Task requirements: Give back all the entries below. Omit none of them.

Raw data:
━━━━━━━━━━

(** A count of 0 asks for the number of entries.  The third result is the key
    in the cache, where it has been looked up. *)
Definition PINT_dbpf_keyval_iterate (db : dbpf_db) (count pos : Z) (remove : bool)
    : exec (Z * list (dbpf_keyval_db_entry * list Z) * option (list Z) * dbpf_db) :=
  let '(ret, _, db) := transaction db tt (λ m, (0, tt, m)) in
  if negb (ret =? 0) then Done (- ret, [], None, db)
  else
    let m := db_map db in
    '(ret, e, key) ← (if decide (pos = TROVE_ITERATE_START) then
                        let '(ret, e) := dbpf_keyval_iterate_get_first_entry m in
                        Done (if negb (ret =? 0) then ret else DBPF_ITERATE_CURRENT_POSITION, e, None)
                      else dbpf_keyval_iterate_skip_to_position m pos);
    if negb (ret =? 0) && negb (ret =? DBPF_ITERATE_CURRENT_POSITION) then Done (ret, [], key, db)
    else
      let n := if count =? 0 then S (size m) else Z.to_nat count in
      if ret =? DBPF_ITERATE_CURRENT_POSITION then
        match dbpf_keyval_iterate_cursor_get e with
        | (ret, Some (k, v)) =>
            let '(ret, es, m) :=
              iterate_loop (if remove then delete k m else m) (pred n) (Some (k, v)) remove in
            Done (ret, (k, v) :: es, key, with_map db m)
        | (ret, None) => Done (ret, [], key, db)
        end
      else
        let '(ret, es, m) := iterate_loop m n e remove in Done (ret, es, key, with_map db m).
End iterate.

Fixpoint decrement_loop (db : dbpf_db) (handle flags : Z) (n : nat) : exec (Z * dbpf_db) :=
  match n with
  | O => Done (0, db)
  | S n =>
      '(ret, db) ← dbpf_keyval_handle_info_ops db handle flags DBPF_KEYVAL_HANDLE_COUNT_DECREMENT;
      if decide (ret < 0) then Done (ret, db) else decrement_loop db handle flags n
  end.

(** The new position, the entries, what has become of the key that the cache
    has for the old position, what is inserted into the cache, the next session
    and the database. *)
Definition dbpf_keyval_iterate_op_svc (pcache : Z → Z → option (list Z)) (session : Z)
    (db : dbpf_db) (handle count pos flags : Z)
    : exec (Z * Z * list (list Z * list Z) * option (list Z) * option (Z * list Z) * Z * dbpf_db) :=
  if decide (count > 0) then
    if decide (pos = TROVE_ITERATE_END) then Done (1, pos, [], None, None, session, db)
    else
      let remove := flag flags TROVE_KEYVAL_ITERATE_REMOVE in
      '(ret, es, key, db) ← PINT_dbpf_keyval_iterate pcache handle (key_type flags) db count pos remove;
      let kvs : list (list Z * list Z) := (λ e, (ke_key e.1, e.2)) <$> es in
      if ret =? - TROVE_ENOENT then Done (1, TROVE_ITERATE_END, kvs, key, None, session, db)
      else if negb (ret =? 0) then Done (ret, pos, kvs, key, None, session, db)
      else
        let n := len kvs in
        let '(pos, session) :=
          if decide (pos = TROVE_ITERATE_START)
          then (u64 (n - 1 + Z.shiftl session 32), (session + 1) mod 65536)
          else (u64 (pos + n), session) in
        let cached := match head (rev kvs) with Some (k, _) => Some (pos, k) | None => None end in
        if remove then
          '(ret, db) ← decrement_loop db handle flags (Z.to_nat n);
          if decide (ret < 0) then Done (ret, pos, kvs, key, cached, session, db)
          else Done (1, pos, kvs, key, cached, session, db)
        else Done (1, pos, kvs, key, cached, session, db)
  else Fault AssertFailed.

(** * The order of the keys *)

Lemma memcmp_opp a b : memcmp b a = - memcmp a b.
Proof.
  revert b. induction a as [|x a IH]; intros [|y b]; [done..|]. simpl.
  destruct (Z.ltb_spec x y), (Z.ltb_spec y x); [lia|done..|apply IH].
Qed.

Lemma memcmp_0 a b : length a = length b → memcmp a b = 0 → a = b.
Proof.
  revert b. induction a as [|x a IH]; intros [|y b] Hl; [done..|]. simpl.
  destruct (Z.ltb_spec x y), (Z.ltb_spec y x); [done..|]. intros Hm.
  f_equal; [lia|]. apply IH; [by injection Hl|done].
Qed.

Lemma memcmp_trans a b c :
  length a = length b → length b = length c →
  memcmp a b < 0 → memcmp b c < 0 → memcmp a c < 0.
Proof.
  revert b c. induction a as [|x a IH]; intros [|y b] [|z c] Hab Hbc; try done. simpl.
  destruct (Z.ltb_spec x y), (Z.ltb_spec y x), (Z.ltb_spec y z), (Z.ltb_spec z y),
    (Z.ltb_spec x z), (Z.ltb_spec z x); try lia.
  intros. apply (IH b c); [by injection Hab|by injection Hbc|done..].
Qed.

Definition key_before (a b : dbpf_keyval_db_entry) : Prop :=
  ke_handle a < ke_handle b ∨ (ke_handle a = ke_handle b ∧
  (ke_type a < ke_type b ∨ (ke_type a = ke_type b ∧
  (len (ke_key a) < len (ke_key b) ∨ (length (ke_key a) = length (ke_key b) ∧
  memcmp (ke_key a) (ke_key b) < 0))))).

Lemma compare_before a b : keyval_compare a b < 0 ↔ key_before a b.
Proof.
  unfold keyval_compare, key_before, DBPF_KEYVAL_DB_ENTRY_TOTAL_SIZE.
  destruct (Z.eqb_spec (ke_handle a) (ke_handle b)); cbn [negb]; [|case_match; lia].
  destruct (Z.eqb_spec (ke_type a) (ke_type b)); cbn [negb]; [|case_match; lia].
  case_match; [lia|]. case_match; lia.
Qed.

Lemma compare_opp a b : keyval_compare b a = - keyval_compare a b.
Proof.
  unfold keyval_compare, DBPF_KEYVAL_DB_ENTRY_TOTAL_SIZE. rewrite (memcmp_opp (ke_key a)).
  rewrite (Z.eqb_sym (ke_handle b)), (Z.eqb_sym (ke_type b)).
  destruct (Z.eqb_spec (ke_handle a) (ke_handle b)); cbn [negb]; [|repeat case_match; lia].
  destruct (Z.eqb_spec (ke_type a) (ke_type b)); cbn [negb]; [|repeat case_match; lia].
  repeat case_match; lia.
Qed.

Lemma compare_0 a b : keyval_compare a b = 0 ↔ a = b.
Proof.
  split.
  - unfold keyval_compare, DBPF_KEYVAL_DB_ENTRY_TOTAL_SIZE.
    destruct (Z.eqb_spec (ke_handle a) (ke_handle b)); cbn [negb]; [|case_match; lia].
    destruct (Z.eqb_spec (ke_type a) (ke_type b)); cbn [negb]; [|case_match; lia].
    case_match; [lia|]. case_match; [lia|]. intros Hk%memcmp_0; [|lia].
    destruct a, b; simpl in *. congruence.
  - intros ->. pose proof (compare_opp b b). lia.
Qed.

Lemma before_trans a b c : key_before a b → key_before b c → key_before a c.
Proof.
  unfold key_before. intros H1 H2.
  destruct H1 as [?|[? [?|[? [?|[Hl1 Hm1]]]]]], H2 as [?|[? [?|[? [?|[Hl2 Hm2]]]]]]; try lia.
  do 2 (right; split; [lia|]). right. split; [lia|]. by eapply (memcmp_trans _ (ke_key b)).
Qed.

━━━━━━━━━━

Answer for this exercise:
(** A count of 0 asks for the number of entries.  The third result is the key
    in the cache, where it has been looked up. *)
Definition PINT_dbpf_keyval_iterate (db : dbpf_db) (count pos : Z) (remove : bool)
    : exec (Z * list (dbpf_keyval_db_entry * list Z) * option (list Z) * dbpf_db) :=
  let '(ret, _, db) := transaction db tt (λ m, (0, tt, m)) in
  if negb (ret =? 0) then Done (- ret, [], None, db)
  else
    let m := db_map db in
    '(ret, e, key) ← (if decide (pos = TROVE_ITERATE_START) then
                        let '(ret, e) := dbpf_keyval_iterate_get_first_entry m in
                        Done (if negb (ret =? 0) then ret else DBPF_ITERATE_CURRENT_POSITION, e, None)
                      else dbpf_keyval_iterate_skip_to_position m pos);
    if negb (ret =? 0) && negb (ret =? DBPF_ITERATE_CURRENT_POSITION) then Done (ret, [], key, db)
    else
      let n := if count =? 0 then S (size m) else Z.to_nat count in
      if ret =? DBPF_ITERATE_CURRENT_POSITION then
        match dbpf_keyval_iterate_cursor_get e with
        | (ret, Some (k, v)) =>
            let '(ret, es, m) :=
              iterate_loop (if remove then delete k m else m) (pred n) (Some (k, v)) remove in
            Done (ret, (k, v) :: es, key, with_map db m)
        | (ret, None) => Done (ret, [], key, db)
        end
      else
        let '(ret, es, m) := iterate_loop m n e remove in Done (ret, es, key, with_map db m).
End iterate.

Fixpoint decrement_loop (db : dbpf_db) (handle flags : Z) (n : nat) : exec (Z * dbpf_db) :=
  match n with
  | O => Done (0, db)
  | S n =>
      '(ret, db) ← dbpf_keyval_handle_info_ops db handle flags DBPF_KEYVAL_HANDLE_COUNT_DECREMENT;
      if decide (ret < 0) then Done (ret, db) else decrement_loop db handle flags n
  end.

(** The new position, the entries, what has become of the key that the cache
    has for the old position, what is inserted into the cache, the next session
    and the database. *)
Definition dbpf_keyval_iterate_op_svc (pcache : Z → Z → option (list Z)) (session : Z)
    (db : dbpf_db) (handle count pos flags : Z)
    : exec (Z * Z * list (list Z * list Z) * option (list Z) * option (Z * list Z) * Z * dbpf_db) :=
  if decide (count > 0) then
    if decide (pos = TROVE_ITERATE_END) then Done (1, pos, [], None, None, session, db)
    else
      let remove := flag flags TROVE_KEYVAL_ITERATE_REMOVE in
      '(ret, es, key, db) ← PINT_dbpf_keyval_iterate pcache handle (key_type flags) db count pos remove;
      let kvs : list (list Z * list Z) := (λ e, (ke_key e.1, e.2)) <$> es in
      if ret =? - TROVE_ENOENT then Done (1, TROVE_ITERATE_END, kvs, key, None, session, db)
      else if negb (ret =? 0) then Done (ret, pos, kvs, key, None, session, db)
      else
        let n := len kvs in
        let '(pos, session) :=
          if decide (pos = TROVE_ITERATE_START)
          then (u64 (n - 1 + Z.shiftl session 32), (session + 1) mod 65536)
          else (u64 (pos + n), session) in
        let cached := match head (rev kvs) with Some (k, _) => Some (pos, k) | None => None end in
        if remove then
          '(ret, db) ← decrement_loop db handle flags (Z.to_nat n);
          if decide (ret < 0) then Done (ret, pos, kvs, key, cached, session, db)
          else Done (1, pos, kvs, key, cached, session, db)
        else Done (1, pos, kvs, key, cached, session, db)
  else Fault AssertFailed.

(** * The order of the keys *)

Lemma memcmp_opp a b : memcmp b a = - memcmp a b.
Proof.
  revert b. induction a as [|x a IH]; intros [|y b]; [done..|]. simpl.
  destruct (Z.ltb_spec x y), (Z.ltb_spec y x); [lia|done..|apply IH].
Qed.

Lemma memcmp_0 a b : length a = length b → memcmp a b = 0 → a = b.
Proof.
  revert b. induction a as [|x a IH]; intros [|y b] Hl; [done..|]. simpl.
  destruct (Z.ltb_spec x y), (Z.ltb_spec y x); [done..|]. intros Hm.
  f_equal; [lia|]. apply IH; [by injection Hl|done].
Qed.

Lemma memcmp_trans a b c :
  length a = length b → length b = length c →
  memcmp a b < 0 → memcmp b c < 0 → memcmp a c < 0.
Proof.
  revert b c. induction a as [|x a IH]; intros [|y b] [|z c] Hab Hbc; try done. simpl.
  destruct (Z.ltb_spec x y), (Z.ltb_spec y x), (Z.ltb_spec y z), (Z.ltb_spec z y),
    (Z.ltb_spec x z), (Z.ltb_spec z x); try lia.
  intros. apply (IH b c); [by injection Hab|by injection Hbc|done..].
Qed.

Definition key_before (a b : dbpf_keyval_db_entry) : Prop :=
  ke_handle a < ke_handle b ∨ (ke_handle a = ke_handle b ∧
  (ke_type a < ke_type b ∨ (ke_type a = ke_type b ∧
  (len (ke_key a) < len (ke_key b) ∨ (length (ke_key a) = length (ke_key b) ∧
  memcmp (ke_key a) (ke_key b) < 0))))).

Lemma compare_before a b : keyval_compare a b < 0 ↔ key_before a b.
Proof.
  unfold keyval_compare, key_before, DBPF_KEYVAL_DB_ENTRY_TOTAL_SIZE.
  destruct (Z.eqb_spec (ke_handle a) (ke_handle b)); cbn [negb]; [|case_match; lia].
  destruct (Z.eqb_spec (ke_type a) (ke_type b)); cbn [negb]; [|case_match; lia].
  case_match; [lia|]. case_match; lia.
Qed.

Lemma compare_opp a b : keyval_compare b a = - keyval_compare a b.
Proof.
  unfold keyval_compare, DBPF_KEYVAL_DB_ENTRY_TOTAL_SIZE. rewrite (memcmp_opp (ke_key a)).
  rewrite (Z.eqb_sym (ke_handle b)), (Z.eqb_sym (ke_type b)).
  destruct (Z.eqb_spec (ke_handle a) (ke_handle b)); cbn [negb]; [|repeat case_match; lia].
  destruct (Z.eqb_spec (ke_type a) (ke_type b)); cbn [negb]; [|repeat case_match; lia].
  repeat case_match; lia.
Qed.

Lemma compare_0 a b : keyval_compare a b = 0 ↔ a = b.
Proof.
  split.
  - unfold keyval_compare, DBPF_KEYVAL_DB_ENTRY_TOTAL_SIZE.
    destruct (Z.eqb_spec (ke_handle a) (ke_handle b)); cbn [negb]; [|case_match; lia].
    destruct (Z.eqb_spec (ke_type a) (ke_type b)); cbn [negb]; [|case_match; lia].
    case_match; [lia|]. case_match; [lia|]. intros Hk%memcmp_0; [|lia].
    destruct a, b; simpl in *. congruence.
  - intros ->. pose proof (compare_opp b b). lia.
Qed.

Lemma before_trans a b c : key_before a b → key_before b c → key_before a c.
Proof.
  unfold key_before. intros H1 H2.
  destruct H1 as [?|[? [?|[? [?|[Hl1 Hm1]]]]]], H2 as [?|[? [?|[? [?|[Hl2 Hm2]]]]]]; try lia.
  do 2 (right; split; [lia|]). right. split; [lia|]. by eapply (memcmp_trans _ (ke_key b)).
Qed.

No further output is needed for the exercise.